## Exercise aim
When a line below contains the word "TreeRender", copy that line.
┌─ Provided records
(* ===== verification/TreeRender.v ===== *)
(** * TreeRender: the frame renderer against the collaborator

    A frame that [ft_fractal] renders is a run of [ft_fractal_tree]
    against the library: the loops of the tree, which have no fuel,
    run as the loops of the function, the library ends with the image
    that the function computes, and [mlx_put_pixel] is called once for
    each pixel of the grid. *)

From ITree Require Import ITree ITreeFacts Events.State Events.StateFacts.
From Stdlib Require Import Floats String.
From S2P Require Import Prelude MachInt Scalar Complex Escape Color.
From S2P Require Import CString Atoi Output Image Render Hook Trees Main.
From S2P Require Import Calls Library.

#[local] Open Scope tree_scope.

Section Frames.
Context {F : Type} `{Scalar F}.
Implicit Types (g : globals F) (l : library) (st : frame_state) (range : F).

(** The configuration of the globals. *)
Definition config_of g : config F :=
  {| fractal_type := g_fractal_type g; max_iter := g_max_iter g;
     zoom_level := zoom g |}.

Lemma put_pixels_id l : put_pixels l (lib_image l) 0 = l.
Proof. destruct l. unfold put_pixels. simpl. by rewrite Z.add_0_r. Qed.

Lemma put_pixels_twice l img n img' m :
  put_pixels (put_pixels l img n) img' m = put_pixels l img' (n + m).
Proof. unfold put_pixels. simpl. by rewrite Z.add_assoc. Qed.

(** One pixel: the tree computes the colour and puts it. *)
Lemma pixel_tree_runs g range x l st st' :
  lib_image l = fs_image st -> pixel_body g range x st = Ok st' ->
  runs handle (pixel_tree (config_of g) range x (fs_pos st, fs_iter st))
    l (put_pixels l (fs_image st') 1) (Ok (fs_pos st', fs_iter st')).
Proof.
  intros Hl. unfold pixel_body, select_iter, pixel_tree.
  cbn [fst snd config_of fractal_type max_iter].
  destruct (dispatch _ _ _ _) as [iter|] eqn:Hd; [|done]. cbn [bind].
  destruct (get_color _ _) as [color|] eqn:Hc; [|done]. cbn [bind].
  destruct (mlx_put_pixel _ _ _ _) as [img|] eqn:Hp; [|done]. intros [= <-].
  run_pure Hd. run_pure Hc.
  eapply runs_rbind; [|run_done].
  apply runs_call_result. unfold handle, library_step. by rewrite Hl, Hp.
Qed.

(** The state of the loop on [y] of the column of [st0], entered with
    the library [l]: the invariant of the loop, the position and
    [iter] in the tree, the image and one pixel put per row in the
    library. *)
Definition column_rep g l (st0 st : frame_state) (t : Z * Z) l' : Prop :=
  column_inv g (fs_image st0) (fs_pos st0) st /\
  t = (fs_pos st, fs_iter st) /\ l' = put_pixels l (fs_image st) (fs_pos st).

(** One column: the tree puts one pixel per row of the image. *)
Lemma column_tree_runs g l st st' :
  0 < g_max_iter g <= INT_MAX -> image_wf (fs_image st) ->
  0 <= fs_pos st < img_width (fs_image st) -> iter_free g (fs_iter st) ->
  lib_image l = fs_image st ->
  column_body g (plane_range g) st = Ok st' ->
  runs handle (column_tree (config_of g) (plane_range g) (fs_pos st, fs_iter st))
    l (put_pixels l (fs_image st') (img_height (fs_image st)))
    (Ok (fs_pos st', fs_iter st')).
Proof.
  intros Hm Hwf Hx Hfree Himg. unfold column_body, column_tree. cbn [fst snd].
  destruct (loop _ _ _ _) as [st1|] eqn:Hl; [|done]. intros [= <-].
  pose proof (loop_Ok_exit _ _ _ _ _ Hl) as [= Hexit].
  eapply (runs_loop handle (column_rep g l st)) in Hl as (t1 & l1 & Hw & Hinv & -> & ->);
    [| | |split_and!; [by apply column_inv_init|done|by rewrite <- Himg, put_pixels_id]].
  - assert (fs_pos st1 = img_height (fs_image st)) as <-
      by (destruct Hinv as [? _ _ _ Hh _ _]; lia).
    eapply runs_rbind; [done|run_done].
  - intros s t l' b (_ & -> & ->) [= <-]. run_call. run_done.
  - intros s t l' s' (Hinv & -> & ->) [= Hc] Hb.
    destruct (pixel_body_inv g _ _ Hm Hwf Hx s Hinv) as (s1 & Hb1 & Hinv1 & Hpos);
      [destruct Hinv as [_ _ _ _ Hh _ _]; lia|].
    rewrite Hb in Hb1. injection Hb1 as <-. eexists _, _.
    split; [by apply pixel_tree_runs|]. split_and!; [done..|].
    by rewrite put_pixels_twice, Hpos.
Qed.

(** The state of the loop on [x]: one column of pixels put per
    position. *)
Definition frame_rep g l (st : frame_state) (t : Z * Z) l' : Prop :=
  frame_inv g st /\ t = (fs_pos st, fs_iter st) /\
  l' = put_pixels l (fs_image st) (fs_pos st * img_height (image g)).

(** A frame that [ft_fractal] renders is a run of its tree against the
    collaborator: the tree reads the size of the image and puts the
    pixels one by one, one for each pixel of the grid, and leaves in
    the library the image that [ft_fractal] computes. *)
Lemma ft_fractal_tree_runs g g' l :
  renders g -> lib_image l = image g -> ft_fractal g = Ok g' ->
  runs handle (ft_fractal_tree (config_of g)) l
    (put_pixels l (image g') (area (image g))) (Ok tt).
Proof.
  intros [Hm Hwf] Himg. unfold ft_fractal, ft_fractal_tree.
  destruct (loop _ _ _ _) as [st1|] eqn:Hl; [|done]. intros [= <-].
  pose proof (loop_Ok_exit _ _ _ _ _ Hl) as [= Hexit].
  eapply (runs_loop handle (frame_rep g l)) in Hl as (t1 & l1 & Hw & Hinv & -> & ->);
    [| | |split_and!; [by apply frame_inv_init|done|by rewrite <- Himg, put_pixels_id]].
  - assert (fs_pos st1 = img_width (image g)) as Hpos
      by (destruct Hinv as [? _ _ Hwd _ _]; lia).
    rewrite Hpos in Hw. eapply runs_rbind; [done|run_done].
  - intros s t l' b (_ & -> & ->) [= <-]. run_call. run_done.
  - intros s t l' s' ([Hpos Hfree Hwf' Hwd Hh Hdone] & -> & ->) [= Hc] Hb.
    destruct (column_body_inv g Hm Hwf s) as (s1 & Hb1 & Hinv1 & Hpos1);
      [done|lia|].
    rewrite Hb in Hb1. injection Hb1 as <-. eexists _, _.
    split; [apply column_tree_runs; (done || lia)|].
    split_and!; [done..|]. rewrite put_pixels_twice, Hpos1, Hh. f_equal. lia.
Qed.

(** C17: for a positive cap that is an [int] and a well-formed image in
    the library, the tree of [ft_fractal] run against the collaborator
    ends without a fault; it leaves in the library an image of the
    same size that holds, at every pixel, the colour [get_color] gives
    to the escape count of the pixel's point. *)
Theorem ft_fractal_tree_paints (p : config F) l :
  0 < max_iter p <= INT_MAX -> image_wf (lib_image l) ->
  exists img,
    runs handle (ft_fractal_tree p) l (put_pixels l img (area (lib_image l))) (Ok tt) /\
    image_wf img /\ img_width img = img_width (lib_image l) /\
    img_height img = img_height (lib_image l) /\
    forall x y, in_grid img x y ->
      exists color,
        get_color (pixel_count (globals_of p img) x y) (max_iter p) = Ok color /\
        pixel_at img x y = Some color.
Proof.
  intros Hm Hwf.
  destruct (ft_fractal_spec (globals_of p (lib_image l)) Hm Hwf)
    as (img & Hf & Hwf' & Hw & Hh & Hp).
  exists img. split_and!; try done.
  - pose proof (ft_fractal_tree_runs (globals_of p (lib_image l)) _ l
      (conj Hm Hwf) eq_refl Hf) as Hr.
    by destruct p.
  - intros x y Hg. destruct (Hp x y Hg) as (color & Hc & Hat).
    exists color. by rewrite pixel_color_count in Hc by (simpl; lia).
Qed.

End Frames.

(** ** Witnesses *)

Lemma ft_fractal_tree_runs_witness :
  exists g', ft_fractal small_globals = Ok g' /\
    runs handle (ft_fractal_tree (config_of small_globals))
      (set_image (boot up_then_escape idle) (image small_globals))
      (put_pixels (set_image (boot up_then_escape idle) (image small_globals))
         (image g') 4) (Ok tt).
Proof.
  destruct (ft_fractal_spec small_globals) as (img & Hf & _);
    [simpl; int_range|apply mlx_new_image_wf; int_range|].
  eexists. split; [done|]. apply (ft_fractal_tree_runs small_globals); [|done..].
  split; [simpl; int_range|apply mlx_new_image_wf; int_range].
Defined.

Lemma ft_fractal_tree_paints_witness :
  exists img,
    runs handle (ft_fractal_tree (config_of small_globals))
      (set_image (boot up_then_escape idle) (mlx_new_image 2 2))
      (put_pixels (set_image (boot up_then_escape idle) (mlx_new_image 2 2)) img 4)
      (Ok tt) /\
    image_wf img.
Proof.
  destruct (ft_fractal_tree_paints (config_of small_globals)
    (set_image (boot up_then_escape idle) (mlx_new_image 2 2)))
    as (img & Hr & Hwf & _); [simpl; int_range|apply mlx_new_image_wf; int_range|].
  by exists img.
Defined.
└─
## Your response
(* ===== verification/TreeRender.v ===== *)
(** * TreeRender: the frame renderer against the collaborator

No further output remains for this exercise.